Lemma sessions_hold_turns_invariant_witness :
  startup env_ok ∅ = Ok empty_state
  /\ exists s,
       chat_sessions
         (serve_all env_ok
            [CallChat "2024-02-02T00:00:00" request_plain;
             CallChatStream "2024-02-02T00:00:01" request_plain]
            empty_state) !! "s1" = Some s
       /\ Z.of_nat (length (memory s)) = (2 * message_count s)%Z.
Proof.
  assert (H0 : startup env_ok ∅ = Ok empty_state) by reflexivity.
  split; [exact H0 |].
  eexists. split; [reflexivity |].
  destruct (sessions_hold_turns_invariant env_ok ∅
              [CallChat "2024-02-02T00:00:00" request_plain;
               CallChatStream "2024-02-02T00:00:01" request_plain]
              empty_state "s1" _ H0 eq_refl) as (turns & _ & _ & Hlen & _).
  exact Hlen.
Defined.

(** *** File names *)

Lemma string_app_cons (c : Ascii.ascii) (a b : string) :
  String c a +:+ b = String c (a +:+ b).
Proof. reflexivity. Qed.

Lemma string_app_length (a b : string) :
  String.length (a +:+ b) = String.length a + String.length b.
Proof.
  induction a as [|c a IH]; [reflexivity |].
  rewrite string_app_cons. simpl. by rewrite IH.
Qed.

Lemma substring_suffix (pre suf : string) :
  String.substring (String.length pre) (String.length suf) (pre +:+ suf) = suf.
Proof.
  induction pre as [|c pre IH]; [| rewrite string_app_cons; exact IH].
  change ("" +:+ suf) with suf. simpl String.length.
  induction suf as [|c suf IH]; [reflexivity |]. simpl. by rewrite IH.
Qed.

Lemma substring_split (s : string) (n : nat) :
  n <= String.length s ->
  s = String.substring 0 n s +:+ String.substring n (String.length s - n) s.
Proof.
  revert n. induction s as [|c s IH]; intros n Hn; simpl in Hn.
  - assert (n = 0) as -> by lia. reflexivity.
  - destruct n as [|n].
    + simpl. change ("" +:+ ?x) with x. f_equal.
      clear. induction s as [|c s IH]; [reflexivity |]. simpl. by rewrite <- IH.
    + simpl. rewrite string_app_cons. f_equal. apply IH. lia.
Qed.

(** endswith is Python's: the string is something followed by the suffix. *)
Lemma endswith_spec (s suffix : string) :
  endswith s suffix = true <-> exists pre, s = pre +:+ suffix.
Proof.
  unfold endswith. rewrite andb_true_iff, Nat.leb_le, String.eqb_eq. split.
  - intros [Hle Hsub].
    exists (String.substring 0 (String.length s - String.length suffix) s).
    pose proof (substring_split s (String.length s - String.length suffix)) as H.
    replace (String.length s - (String.length s - String.length suffix))
      with (String.length suffix) in H by lia.
    rewrite Hsub in H. apply H. lia.
  - intros [pre ->]. rewrite string_app_length. split; [lia |].
    replace (String.length pre + String.length suffix - String.length suffix)
      with (String.length pre) by lia.
    apply substring_suffix.
Qed.

Lemma slash_free_cons (c : Ascii.ascii) (s : string) :
  slash_free (String c s) <-> c <> "/"%char /\ slash_free s.
Proof.
  unfold slash_free. simpl. rewrite not_elem_of_cons. split; intros [H1 H2]; split;
    auto.
Qed.

Lemma has_slash_spec (s : string) :
  existsb (Ascii.eqb "/"%char) (String.list_ascii_of_string s) = false <->
  slash_free s.
Proof.
  induction s as [|c s IH]; cbn [String.list_ascii_of_string existsb].
  - split; [| done]. intros _. apply not_elem_of_nil.
  - rewrite slash_free_cons, orb_false_iff, IH, Ascii.eqb_neq. split; intros [H1 H2];
      split; auto.
Qed.

Lemma basename_slash_free (p : string) : slash_free (basename p).
Proof.
  induction p as [|c p IH]; simpl; [apply not_elem_of_nil |].
  destruct (Ascii.eqb c "/") eqn:Ec; [exact IH |].
  destruct (existsb _ _) eqn:Es; [exact IH |].
  apply slash_free_cons. split; [by apply Ascii.eqb_neq | by apply has_slash_spec].
Qed.

Lemma basename_of_slash_free (p : string) : slash_free p -> basename p = p.
Proof.
  destruct p as [|c p]; [reflexivity |].
  intros [Hc Hp]%slash_free_cons. simpl.
  apply Ascii.eqb_neq in Hc. apply has_slash_spec in Hp. by rewrite Hc, Hp.
Qed.

Lemma basename_keeps_tail (dir name : string) :
  slash_free name -> name <> "" ->
  exists pre, basename (dir +:+ name) = pre +:+ name.
Proof.
  intros Hfree Hne. induction dir as [|c dir IH].
  - exists "". change ("" +:+ name) with name. by apply basename_of_slash_free.
  - rewrite string_app_cons. simpl.
    destruct (Ascii.eqb c "/"); [exact IH |].
    destruct (existsb _ _); [exact IH |].
    by exists (String c dir).
Qed.

Lemma lower_ascii_slash (c : Ascii.ascii) :
  lower_ascii c = "/"%char -> c = "/"%char.
Proof.
  destruct c as [[] [] [] [] [] [] [] []]; vm_compute; congruence.
Qed.

Lemma lower_slash_free (s : string) : slash_free (lower s) -> slash_free s.
Proof.
  induction s as [|c s IH]; [done |]. simpl.
  rewrite !slash_free_cons. intros [Hc Hs]. split; [| by apply IH].
  intros ->. by apply Hc.
Qed.

Lemma lower_app_inv (s a b : string) :
  lower s = a +:+ b ->
  exists a' b', s = a' +:+ b' /\ lower a' = a /\ lower b' = b.
Proof.
  revert s. induction a as [|c a IH]; intros s H.
  - by exists "", s.
  - rewrite string_app_cons in H. destruct s as [|c' s]; [discriminate |].
    simpl in H. injection H as Hc Hs.
    destruct (IH s Hs) as (a' & b' & -> & Ha & Hb).
    exists (String c' a'), b'. simpl. by rewrite Hc, Ha, Hb.
Qed.

(** A name that passes the ".pdf" check is stored under a name that is not
    empty and holds no slash. *)
Lemma pdf_basename (name : string) :
  endswith (lower name) ".pdf" = true ->
  basename name <> "" /\ slash_free (basename name).
Proof.
  intros [pre Hpre]%endswith_spec. split; [| apply basename_slash_free].
  apply lower_app_inv in Hpre as (a' & b' & -> & _ & Hb).
  assert (Hfree : slash_free b').
  { apply lower_slash_free. rewrite Hb. unfold slash_free. simpl.
    rewrite !not_elem_of_cons. repeat split; try discriminate. apply not_elem_of_nil. }
  assert (Hne : b' <> "") by (intros ->; discriminate).
  destruct (basename_keeps_tail a' b' Hfree Hne) as [p ->].
  intros H. apply (f_equal String.length) in H. rewrite string_app_length in H.
  destruct b'; [done | simpl in H; lia].
Qed.
(** X8.  The loader imports nothing but the listed names, each under its
    framework path or bare, and at most twice per name. *)
Theorem load_modules_from_directory_imports (names : list string) (module_folder : string) :
  length (imports (trace (load_modules_from_directory names module_folder)))
  <= 2 * length names
  /\ Forall (fun path => exists n, In n names
                         /\ (path = framework_path module_folder n \/ path = n))
            (imports (trace (load_modules_from_directory names module_folder))).
Proof.
  unfold load_modules_from_directory. generalize (@nil Module) as acc.
  induction names as [|n names IH]; intros acc.
  - split; [simpl; lia|constructor].
  - rewrite load_loop_cons_trace, imports_app, import_named_imports, length_app.
    assert (Hrest :
      length (imports
                match resolve module_folder n with
                | Some m =>
                    match first_missing m with
                    | None => trace (load_loop module_folder names (acc ++ [m]))
                    | Some _ => []
                    end
                | None => []
                end) <= 2 * length names
      /\ Forall (fun path => exists n0, In n0 (n :: names)
                    /\ (path = framework_path module_folder n0 \/ path = n0))
           (imports
                match resolve module_folder n with
                | Some m =>
                    match first_missing m with
                    | None => trace (load_loop module_folder names (acc ++ [m]))
                    | Some _ => []
                    end
                | None => []
                end)).
    { destruct (resolve module_folder n) as [m|]; [|split; [simpl; lia|constructor]].
      destruct (first_missing m); [split; [simpl; lia|constructor]|].
      destruct (IH (acc ++ [m])) as [Hlen Hall]. split; [done|].
      eapply Forall_impl; [exact Hall|]. intros path (n0 & Hin & Hp).
      exists n0. split; [by right|done]. }
    destruct Hrest as [Hlen Hall]. split.
    + destruct (import_module (framework_path module_folder n)); cbn [length]; lia.
    + apply Forall_app. split; [|done].
      destruct (import_module (framework_path module_folder n));
        repeat constructor; exists n; (split; [by left|(forget_environment; tauto)]).
Qed.

(** X9.  Every module of a returned pipeline exposes the four required functions,
    and the pipeline has one module per listed name. *)
Theorem load_modules_pipeline_valid (d : modules_dict) (l : list Module) :
  outcome (load_modules d) = inr l ->
  Forall (fun m => valid m = true) l
  /\ length l = length (modules_preproc d) + length (modules_process d)
                + length (modules_postproc d).
Proof.
  unfold load_modules, load_modules_from_directory. rewrite bind_outcome.
  destruct (outcome (load_loop "preproc" _ [])) as [|l1] eqn:E1; [done|].
  rewrite bind_outcome.
  destruct (outcome (load_loop "process" _ [])) as [|l2] eqn:E2; [done|].
  rewrite bind_outcome.
  destruct (outcome (load_loop "postproc" _ [])) as [|l3] eqn:E3; [done|].
  intros [= <-].
  apply load_loop_inv in E1 as (ms1 & H1 & V1 & ->).
  apply load_loop_inv in E2 as (ms2 & H2 & V2 & ->).
  apply load_loop_inv in E3 as (ms3 & H3 & V3 & ->).
  simpl. split.
  - rewrite !Forall_app. done.
  - apply Forall2_length in H1, H2, H3. rewrite !length_app. simpl. lia.
Qed.

(** ** Further properties of the dependency expansion *)

Lemma search_directories_origin deps directories acc s :
  outcome (search_directories deps directories acc) = inr s ->
  s = acc
  \/ exists m n rest d,
       deps = n :: rest /\ In d directories /\ resolve d n = Some m
       /\ valid m = true /\ s = set_add m acc.
Proof.
  induction directories as [|d dirs IH].
  - intros [= <-]. by left.
  - rewrite search_directories_cons.
    destruct (outcome (load_modules_from_directory deps d)) as [e|[|m l]] eqn:E.
    + destruct e; try done. intros [->|(m & n & rest & d' & ? & ? & ?)]%IH; [by left|].
      right. exists m, n, rest, d'. split_and!; try (forget_environment; tauto). by right.
    + done.
    + intros [= <-]. right.
      apply load_loop_inv in E as (ms & Hres & Hval & Heq). simpl in Heq. subst ms.
      inversion Hres as [|n ? rest ? Hn _]; subst.
      apply Forall_cons in Hval as [Hm _].
      exists m, n, rest, d. split_and!; try done. by left.
Qed.

Lemma set_add_length (m : Module) (s : list Module) :
  length (set_add m s) <= S (length s).
Proof. unfold set_add. case_decide; [lia|]. rewrite length_app. simpl. lia. Qed.

Lemma set_add_inv (m : Module) (s : list Module) x :
  In x (set_add m s) -> x = m \/ In x s.
Proof.
  unfold set_add. case_decide; [(forget_environment; tauto)|]. intros [?|[->|[]]]%in_app_or; (forget_environment; tauto).
Qed.

Lemma has_dependencies_eq (module : Module) :
  has_dependencies module
  = match mod_dependencies module with Some _ => true | None => false end.
Proof.
  unfold has_dependencies, hasattr. simpl String.eqb.
  destruct (mod_dependencies module).
  - by rewrite bool_decide_eq_true_2 by eauto.
  - by rewrite bool_decide_eq_false_2 by (by intros [? [=]]).
Qed.

(** What the loop over the modules adds to the set. *)
Lemma dependencies_loop_origin modules acc s :
  outcome (dependencies_loop modules acc) = inr s ->
  (forall x, In x s -> In x acc \/ (valid x = true /\ dependency_of modules x))
  /\ length s <= length acc + length (List.filter has_dependencies modules).
Proof.
  revert acc. induction modules as [|module rest IH]; intros acc.
  - intros [= <-]. split; [(forget_environment; tauto)|simpl; lia].
  - rewrite dependencies_loop_cons. cbn [List.filter].
    rewrite has_dependencies_eq.
    destruct (mod_dependencies module) as [deps|] eqn:Hdeps.
    + destruct (outcome (search_directories _ _ _)) as [|s'] eqn:E; [done|].
      intros [Hin Hlen]%IH.
      apply search_directories_origin in E as [->|(m & n & r & d & -> & Hd & Hn & Hm & ->)].
      * split; [|simpl; lia]. intros x [?|[? (mo & n & r & d & ? & ?)]]%Hin; [by left|].
        right. split; [done|]. exists mo, n, r, d. split; [by right|done].
      * pose proof (set_add_length m acc). split; [|simpl; lia].
        intros x [[->|?]%set_add_inv|[? (mo & n' & r' & d' & ? & ?)]]%Hin.
        -- right. split; [done|]. exists module, n, r, d. split; [by left|done].
        -- by left.
        -- right. split; [done|]. exists mo, n', r', d'. split; [by right|done].
    + intros [Hin Hlen]%IH. split; [|done].
      intros x [?|[? (mo & n & r & d & ? & ?)]]%Hin; [by left|].
      right. split; [done|]. exists mo, n, r, d. split; [by right|done].
Qed.

(** X10.  Every module that expansion appends exposes the four required functions
    and is what the first name of the dependency list of some input module
    resolves to; the dependencies of the appended modules are not followed. *)
Theorem add_dependencies_appends_valid (imported_modules l : list Module) :
  outcome (add_dependencies imported_modules) = inr l ->
  Forall (fun x => valid x = true /\ dependency_of imported_modules x)
         (skipn (length imported_modules) l).
Proof using Type set_order_perm.
  rewrite add_dependencies_outcome.
  destruct (outcome (dependencies_loop imported_modules [])) as [|s] eqn:E; [done|].
  intros [= <-]. rewrite drop_app_length. apply List.Forall_forall. intros x Hx.
  apply (Permutation_in _ (set_order_perm s)) in Hx.
  by destruct (proj1 (dependencies_loop_origin _ _ _ E) x Hx) as [[]|?].
Qed.

(** X11.  Expansion appends at most one module for each input module that
    declares dependencies. *)
Theorem add_dependencies_length (imported_modules l : list Module) :
  outcome (add_dependencies imported_modules) = inr l ->
  length l
  <= length imported_modules + length (List.filter has_dependencies imported_modules).
Proof using Type set_order_perm.
  rewrite add_dependencies_outcome.
  destruct (outcome (dependencies_loop imported_modules [])) as [|s] eqn:E; [done|].
  intros [= <-]. rewrite length_app, (Permutation_length (set_order_perm s)).
  pose proof (proj2 (dependencies_loop_origin _ _ _ E)). simpl in *. lia.
Qed.

(** X12.  The appended part never contains a module twice. *)
Theorem add_dependencies_appends_distinct (imported_modules l : list Module) :
  outcome (add_dependencies imported_modules) = inr l ->
  List.NoDup (skipn (length imported_modules) l).
Proof using Type set_order_perm.
  rewrite add_dependencies_outcome.
  destruct (outcome (dependencies_loop imported_modules [])) as [|s] eqn:E; [done|].
  intros [= <-]. rewrite drop_app_length.
  apply (Permutation_NoDup (Permutation_sym (set_order_perm s))).
  apply (dependencies_loop_grows _ _ _ E). constructor.
Qed.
-=-=-=-=-
Activity — When the line with "set_add m acc." is reached in the data above, start copying there, and copy each line exactly until the line with "apply Forall_cons in Hval as [Hm _]." has been copied; copy nothing else.

Task response —
       /\ valid m = true /\ s = set_add m acc.
Proof.
  induction directories as [|d dirs IH].
  - intros [= <-]. by left.
  - rewrite search_directories_cons.
    destruct (outcome (load_modules_from_directory deps d)) as [e|[|m l]] eqn:E.
    + destruct e; try done. intros [->|(m & n & rest & d' & ? & ? & ?)]%IH; [by left|].
      right. exists m, n, rest, d'. split_and!; try (forget_environment; tauto). by right.
    + done.
    + intros [= <-]. right.
      apply load_loop_inv in E as (ms & Hres & Hval & Heq). simpl in Heq. subst ms.
      inversion Hres as [|n ? rest ? Hn _]; subst.
      apply Forall_cons in Hval as [Hm _].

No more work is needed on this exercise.